Stockpiled waste sent to landfill

By FairfaxMedia

Hundreds of thousands of cubic metres of recycling waste stockpiled in Melbourne’s north have been dumped in landfill.

The Laverton and Coolaroo plants of recycling company SKM were shut down by the Environment Protection Authority in February this year for non-compliance.

The company is also being prosecuted by the EPA for a massive fire that started in piles of rubbish at its Coolaroo plant in 2017.

July 2017 SKM recycling plant fire. (Penny Stephens /The Age.)

Both of SKM’s centres reopened last month after the EPA granted permission for them to start accepting recycled waste again.

Waste industry and trucking company sources said waste had gone to the Melbourne Regional Landfill in Ravenhall during the shutdown.

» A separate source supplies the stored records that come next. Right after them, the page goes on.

(* ===== verification/CloudflareScenarios.v ===== *)
(** * A scripted session of the Cloudflare server

    ["/a"] is created and forked in the middle as ["/b"], whose answer to the
    acquire is delayed; ["/a"] is deleted, which only marks it; ["/b"] is read
    through its source, the source is thrown out of memory; deleting ["/b"]
    releases the edge, and ["/a"] goes.  Then ["/b"] is followed by an SSE
    connection, and there are sessions that go wrong. *)

From S2P Require Import Prelude Offsets Producer Text Json Types JsonInstance JsonMode StreamStore StoreLemmas StoreSteps StoreGraph ForkRead StoreTheorems Cursor PathEncoding Sse Http SqliteStore StreamObject ObjectCreate ObjectRead ObjectWrite CloudflareWorld CloudflareInvariant CloudflareMoves CloudflareHandlers CloudflareForks CloudflareEvents CloudflareTheorems CloudflareReads.
Local Open Scope js_scope.

#[local] Existing Instance integer_json.
#[local] Existing Instance decimal_date.

Definition object_id (p : string) : string := p.

Definition cf_request (method path : string) (query headers : list (string * string)) (body : string) : Request :=
  mkRequest method path query (list_to_map headers) (text body).

Definition at_time (now : Z) (uuid : string) : Env := mkEnv now 0 uuid false.

Definition arrive (now : Z) (uuid method path : string) (query headers : list (string * string)) (body : string) : Event :=
  Arrive (at_time now uuid) path "https://s.example" (cf_request method path query headers body).

(** ["/a"] with two messages, and its fork. *)
Definition create_and_fork : list Event :=
  [arrive 1 "u1" "PUT" "/a" [] [("content-type", "text/plain")] "hello";
   arrive 2 "u2" "POST" "/a" [] [("content-type", "text/plain")] "there";
   arrive 3 "u3" "PUT" "/b" [] [("stream-forked-from", "/a"); ("stream-fork-offset", mk_offset 10)] "";
   Start (at_time 4 "u4") 2;
   Run (at_time 5 "u5") 2;
   Evict "/a";
   Resume (at_time 6 "u6") 2]%string.

(** Appends to both, and ["/a"] is deleted. *)
Definition use_and_delete : list Event :=
  [arrive 7 "u7" "POST" "/b" [] [("content-type", "text/plain")] "own";
   arrive 8 "u8" "POST" "/a" [] [("content-type", "text/plain")] "later";
   arrive 9 "u9" "DELETE" "/a" [] [] "";
   arrive 10 "u10" "GET" "/b" [("offset", "-1")] [] "";
   Run (at_time 11 "u11") 7;
   Resume (at_time 12 "u12") 7]%string.

(** ["/b"] is deleted: its release is lost once, and delivered by the alarm. *)
Definition release_source : list Event :=
  [arrive 13 "u13" "DELETE" "/b" [] [] "";
   Run (at_time 14 "u14") 9;
   Resume (at_time 15 "u15") 9]%string.

Definition session : list Event := create_and_fork ++ use_and_delete ++ release_source.

Definition replies (outs : list (nat * After)) : list (nat * Z) :=
  omap (fun x => match x.2 with Respond r => Some (x.1, rs_status r) | _ => None end) outs.

Lemma session_replies :
  replies (run object_id session empty_world).2 =
    [(0%nat, 201); (1%nat, 204); (2%nat, 201); (4%nat, 204); (5%nat, 204); (6%nat, 204); (7%nat, 200); (9%nat, 204)].
Proof. vm_compute. reflexivity. Qed.

Lemma session_safe : run_safeb object_id ∅ session empty_world = true.
Proof. vm_compute. reflexivity. Qed.

(** ** The claims, at this session *)

Definition before_fork : World := (run object_id (take 6 create_and_fork) empty_world).1.
Definition fork_resumes : Event := Resume (at_time 6 "u6") 2.
Definition after_fork : World := (step object_id fork_resumes before_fork).1.

Lemma before_fork_ok : world_ok (drawn ∅ (take 6 create_and_fork)) before_fork.
Proof. apply run_good; [apply world_ok_empty|]. apply cloudflare_run_safeb_sound. vm_compute. reflexivity. Qed.

Lemma cloudflare_step_refines_witness :
  world_ok (ids fork_resumes ∪ drawn ∅ (take 6 create_and_fork)) after_fork /\
  steps true (Some "/b") (abs (db_of before_fork)) (abs (db_of after_fork)) /\
  abs (db_of before_fork) !! "/b" = None /\ msg_data <$> log (abs (db_of after_fork)) "/b" = [text "hello"].
Proof.
  destruct (cloudflare_step_refines object_id (drawn ∅ (take 6 create_and_fork)) fork_resumes before_fork)
    as [Hw Hs].
  - exact before_fork_ok.
  - apply event_safeb_sound. vm_compute. reflexivity.
  - split; [exact Hw|]. split; [|split; vm_compute; reflexivity].
    assert (Ha : acting fork_resumes before_fork = Some "/b"%string) by (vm_compute; reflexivity).
    rewrite Ha in Hs. exact Hs.
Defined.

(** After the source was deleted and thrown out of memory. *)
Definition kept : list Event := create_and_fork ++ use_and_delete.

Lemma kept_safe : run_safe object_id ∅ kept empty_world.
Proof. apply cloudflare_run_safeb_sound. vm_compute. reflexivity. Qed.

Definition fork_record : StreamMeta :=
  Eval vm_compute in or_else (record_of "/b" (run object_id kept empty_world).1)
    (mkStreamMeta "" None None None false None "" None 0 0 None None None None None false).

Lemma cloudflare_fork_source_kept_witness :
  exists s, record_of "/a" (run object_id kept empty_world).1 = Some s /\ sm_softDeleted s = true /\
    sm_forkSourceGen fork_record = Some (sm_generation s).
Proof.
  destruct (cloudflare_fork_source_kept object_id kept "/b" "/a" fork_record kept_safe)
    as (s & e & fo & Hs & Hg & _).
  - vm_compute. reflexivity.
  - reflexivity.
  - exists s. split; [exact Hs|]. split; [|exact Hg].
    assert (E : record_of "/a" (run object_id kept empty_world).1 = Some s) by exact Hs.
    revert E. vm_compute. intros [= <-]. reflexivity.
Defined.

Lemma cloudflare_edges_accounted_witness :
  exists p, let o := object_of p (run object_id (create_and_fork ++ use_and_delete ++ take 1 release_source) empty_world).1 in
    (exists i, t_fork_intents (ob_tables o) !! "u4" = Some i /\ in_parentPath i = "/a") \/
    (exists m, getMetaRaw o = Some m /\ sm_forkEdgeId m = Some "u4" /\ sm_forkedFrom m = Some "/a") \/
    (exists r, t_gc_releases (ob_tables o) !! "u4" = Some r /\ gc_parentPath r = "/a").
Proof.
  apply (cloudflare_edges_accounted object_id (create_and_fork ++ use_and_delete ++ take 1 release_source)
    "/a" "u4" (mk_offset 10)).
  - apply cloudflare_run_safeb_sound. vm_compute. reflexivity.
  - vm_compute. reflexivity.
Defined.

(** A GET of the fork, whose source is deleted and not in memory. *)
Definition get_fork : Request := cf_request "GET" "/b" [("offset", "-1")] [] "".

Lemma get_fork_plain : plain_get (at_time 13 "u13") get_fork fork_record.
Proof. split; vm_compute; congruence. Qed.

Lemma cloudflare_get_window_witness :
  exists calls w' r ms rest,
    run object_id (Arrive (at_time 13 "u13") "/b" "https://s.example" get_fork :: calls)
      (run object_id kept empty_world).1 = (w', [(9%nat, Respond r)]) /\
    sd_data <$> (ms ++ rest) = [text "hello"; text "own"] /\ rs_status r = 200 /\
    rs_body r = concat_messages ms /\ (ms = [] -> rest = []).
Proof.
  destruct (cloudflare_get_window object_id (at_time 13 "u13") kept "/b" "https://s.example" get_fork fork_record)
    as (calls & w' & r & ms & rest & _ & Hrun & Hw & Hs & Hb & _ & Hne & _).
  - exact kept_safe.
  - vm_compute. reflexivity.
  - exact get_fork_plain.
  - reflexivity.
  - exists calls, w', r, ms, rest. split; [|split; [|split; [exact Hs|split; [exact Hb|exact Hne]]]].
    + assert (En : next (run object_id kept empty_world).1 = 9%nat) by (vm_compute; reflexivity).
      rewrite En in Hrun. exact Hrun.
    + rewrite <-Hw. vm_compute. reflexivity.
Defined.

Lemma cloudflare_tables_well_typed_witness :
  well_typed (ob_tables (object_of "/b" (run object_id kept empty_world).1)) /\
  (msg_offset <$> t_messages (ob_tables (object_of "/b" (run object_id kept empty_world).1))) = [mk_offset 18] /\
  sm_forkOffset fork_record = Some (mk_offset 10).
Proof.
  split; [|split; [vm_compute; reflexivity|reflexivity]].
  apply (cloudflare_tables_well_typed object_id kept "/b"). exact kept_safe.
Defined.

(** ** A connection of Server-Sent Events

    The fork is followed from its start: the first chunk holds the inherited
    message and its own, an append wakes the connection, a quiet time makes a
    keep-alive, and the close is the last chunk. *)
Definition follow : list Event :=
  [arrive 7 "u7" "POST" "/b" [] [("content-type", "text/plain")] "own";
   arrive 10 "u10" "GET" "/b" [("offset", "-1"); ("live", "sse")] [] "";
   Written (at_time 11 "u11") 5;
   Run (at_time 12 "u12") 5;
   Resume (at_time 13 "u13") 5;
   Written (at_time 14 "u14") 5;
   arrive 15 "u15" "POST" "/b" [] [("content-type", "text/plain")] "more";
   Wake (at_time 16 "u16") 5;
   Written (at_time 17 "u17") 5;
   Written (at_time 18 "u18") 5;
   Timeout (at_time 30018 "u19") 5;
   Written (at_time 30019 "u20") 5;
   Written (at_time 30020 "u21") 5;
   arrive 30021 "u22" "POST" "/b" [] [("stream-closed", "true")] "";
   Wake (at_time 30022 "u23") 5;
   Written (at_time 30023 "u24") 5]%string.

Definition chunks (id : nat) (outs : list (nat * After)) : list (list Frame) :=
  omap (fun x => match x.2 with Wrote fs => if Nat.eqb x.1 id then Some fs else None | _ => None end) outs.

Definition control_at (offset : Z) (rest : list (string * json)) : Frame :=
  ControlFrame (("streamNextOffset"%string, JStr (mk_offset offset)) :: rest).

Definition up_to_date (cursor : string) : list (string * json) :=
  [("streamCursor"%string, JStr cursor); ("upToDate"%string, JBool true)].

Example fork_followed :
  run_safeb object_id ∅ (create_and_fork ++ follow) empty_world = true /\
  chunks 5 (run object_id (create_and_fork ++ follow) empty_world).2 =
    [[DataFrame "helloown"; control_at 18 (up_to_date "-86421600")];
     [DataFrame "more"; control_at 27 (up_to_date "-86421600")];
     [control_at 27 (up_to_date "-86421599")];
     [control_at 27 (up_to_date "-86421599")];
     [control_at 27 [("streamClosed"%string, JBool true)]]] /\
  list.last (run object_id (create_and_fork ++ follow) empty_world).2 = Some (5%nat, Finished).
Proof. vm_compute. by split_and!. Qed.

(** * Sessions of the Cloudflare server that go wrong

    Each is a run of CloudflareWorld whose end the code does not mean. *)

Definition put (now : Z) (uuid path : string) (headers : list (string * string)) (body : string) : Event :=
  arrive now uuid "PUT" path [] headers body.
Definition delete_at (now : Z) (uuid path : string) : Event := arrive now uuid "DELETE" path [] [] "".

Definition text_plain : string * string := ("content-type", "text/plain")%string.

Definition object_after (p : string) (evs : list Event) : Object :=
  object_of p (run object_id evs empty_world).1.

(** ** An intent that outlives its path

    ["/b"] is thrown out of memory between the acquire of its edge and its
    answer.  Before the alarm goes off, ["/b"] is created as a stream of its
    own; [processForkIntents] returns early because the path is there, and
    nothing arms the alarm again.  The deletion of ["/b"] leaves the intent. *)
Definition interrupted_fork : list Event :=
  [put 1 "u1" "/a" [text_plain] "hello";
   put 3 "u3" "/b" [("stream-forked-from", "/a")] "";
   Start (at_time 4 "u4") 1;
   Run (at_time 5 "u5") 1;
   Evict "/b";
   put 6 "u6" "/b" [text_plain] "";
   AlarmFires (at_time 5004 "u7") "/b";
   Start (at_time 5005 "u8") 4;
   delete_at 5006 "u9" "/b";
   delete_at 5007 "u10" "/a"]%string.

Example intent_outlives_its_path :
  let w := (run object_id interrupted_fork empty_world).1 in
  let a := object_of "/a" w in
  let b := object_of "/b" w in
  (** no request, call or alarm is left, and both deletions were answered *)
  map_to_list (tasks w) = [] /\ ob_alarm a = None /\ ob_alarm b = None /\
  replies (run object_id interrupted_fork empty_world).2 =
    [(0%nat, 201); (3%nat, 201); (5%nat, 204); (6%nat, 204)] /\
  (** but ["/a"] is kept, for an edge that nobody will release *)
  option_map sm_softDeleted (getMetaRaw a) = Some true /\ t_fork_edges (ob_tables a) !! "u4" = Some (mk_offset 10) /\
  getMetaRaw b = None /\ (map_to_list (t_fork_intents (ob_tables b))).*1 = ["u4"%string] /\ map_to_list (t_gc_releases (ob_tables b)) = [].
Proof. vm_compute. by split_and!. Qed.

(** ** A retry that is put off

    ["/b"], a fork of ["/a"], is deleted; the release does not get through, and
    is due again in five seconds.  ["/b"] is thrown out of memory and created
    anew with a time to live of a day: [armAlarmAt], which no longer knows of
    the pending alarm, replaces it. *)
Definition put_off : list Event :=
  [put 1 "u1" "/a" [text_plain] "hello";
   put 3 "u3" "/b" [("stream-forked-from", "/a")] "";
   Start (at_time 4 "u4") 1;
   Run (at_time 5 "u5") 1;
   Resume (at_time 6 "u6") 1;
   delete_at 7 "u7" "/b";
   Lose 3;
   Resume (at_time 8 "u8") 3;
   delete_at 9 "u9" "/a"]%string.

Definition recreated : Event := put 12 "u12" "/b" [text_plain; ("stream-ttl", "86400")]%string "".

Example retry_alarm_overwritten :
  let pending := object_after "/b" put_off in
  let kept := object_after "/b" (put_off ++ [recreated]) in
  let evicted := object_after "/b" (put_off ++ [Evict "/b"; recreated]) in
  ob_alarm pending = Some 5007 /\ ob_alarm kept = Some 5007 /\
  ob_alarm evicted = Some 86400012 /\ (map_to_list (t_gc_releases (ob_tables evicted))).*1 = ["u4"%string] /\
  option_map sm_softDeleted (getMetaRaw (object_after "/a" put_off)) = Some true.
Proof. vm_compute. by split_and!. Qed.

(** ** A fork without its reference

    The database is full when the first message of a fork is stored: the
    [catch] of [createFork] releases the edge and throws, but the row that
    [createMeta] has made stays.  The source can then be deleted for good, and
    the fork has lost what it has inherited. *)
Definition full_at (now : Z) (uuid : string) : Env := mkEnv now 0 uuid true.

Definition full_fork : list Event :=
  [put 1 "u1" "/a" [text_plain] "hello";
   put 3 "u3" "/b" [("stream-forked-from", "/a")] "own";
   Start (at_time 4 "u4") 1;
   Run (at_time 5 "u5") 1;
   Resume (full_at 6 "u6") 1;
   Run (at_time 7 "u7") 1;
   Resume (at_time 8 "u8") 1;
   delete_at 9 "u9" "/a"]%string.

Example failed_fork_keeps_record :
  let w := (run object_id full_fork empty_world).1 in
  In (1%nat, Throw) (run object_id full_fork empty_world).2 /\
  getMetaRaw (object_of "/a" w) = None /\
  option_map sm_forkedFrom (getMetaRaw (object_of "/b" w)) = Some (Some "/a"%string) /\
  option_map sm_softDeleted (getMetaRaw (object_of "/b" w)) = Some false.
Proof. vm_compute. split_and!; auto. Qed.

(** ** An ETag of another stream

    The tag is made of the object and the offsets.  A stream that is deleted and
    created again with a first message of the same length has the same tag. *)
Definition get_again (tag : string) : Request := cf_request "GET" "/a" [("offset", "-1")]%string [("if-none-match", tag)]%string "".

Definition tag_of (p : string) (evs : list Event) : string :=
  match (run object_id (evs ++ [arrive 20 "u20" "GET" p [("offset", "-1")]%string [] ""]) empty_world).2 with
  | [_; (_, Respond r)] => or_else (rs_header "etag" r) EmptyString
  | _ => EmptyString
  end.

Definition first_tag : string := tag_of "/a" [put 1 "u1" "/a" [text_plain] "hello"].

Example etag_survives_deletion :
  let evs := [put 1 "u1" "/a" [text_plain] "hello"; delete_at 21 "u21" "/a"; put 22 "u22" "/a" [text_plain] "other";
              Arrive (at_time 23 "u23") "/a" "https://s.example" (get_again first_tag)] in
  replies (run object_id evs empty_world).2 = [(0%nat, 201); (1%nat, 204); (2%nat, 201); (3%nat, 304)] /\
  msg_data <$> t_messages (ob_tables (object_after "/a" evs)) = [text "other"].
Proof. vm_compute. by split_and!. Qed.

Material that hadn’t been dumped at that tip had been moved by SKM into other storage locations, they said.

EPA chief executive Cathy Wilkinson confirmed some of the material stockpiled by SKM had gone to the tip.

“As part of the notices served on SKM’s Coolaroo and Laverton North site, it was an EPA requirement that a detailed record be kept demonstrating how they complied with the notice requirements,” she said.

“Waste from [the] Coolaroo and Laverton sites went to a number of different markets, as well as a volume disposed of to landfill.”

Dr Wilkinson would not say what quantity was dumped in landfill, citing confidentiality.

SKM’s problems finding markets for recycled material it collects on behalf of 32 Victorian councils began last year when China drastically reduced the amount of waste it was prepared to take from other countries.

Environment Minister Lily D’Ambrosio was asked how much recyclable material SKM had sent to landfill and what would prevent it dumping recyclables again.

She did not respond to those questions.

She said the state government had invested $37 million in a strategic plan for the recycling industry.

Ms D’Ambrosio said one of the key aims of the plan was to develop a “circular economy policy” by next year that would “identify longer term solutions” for the sector.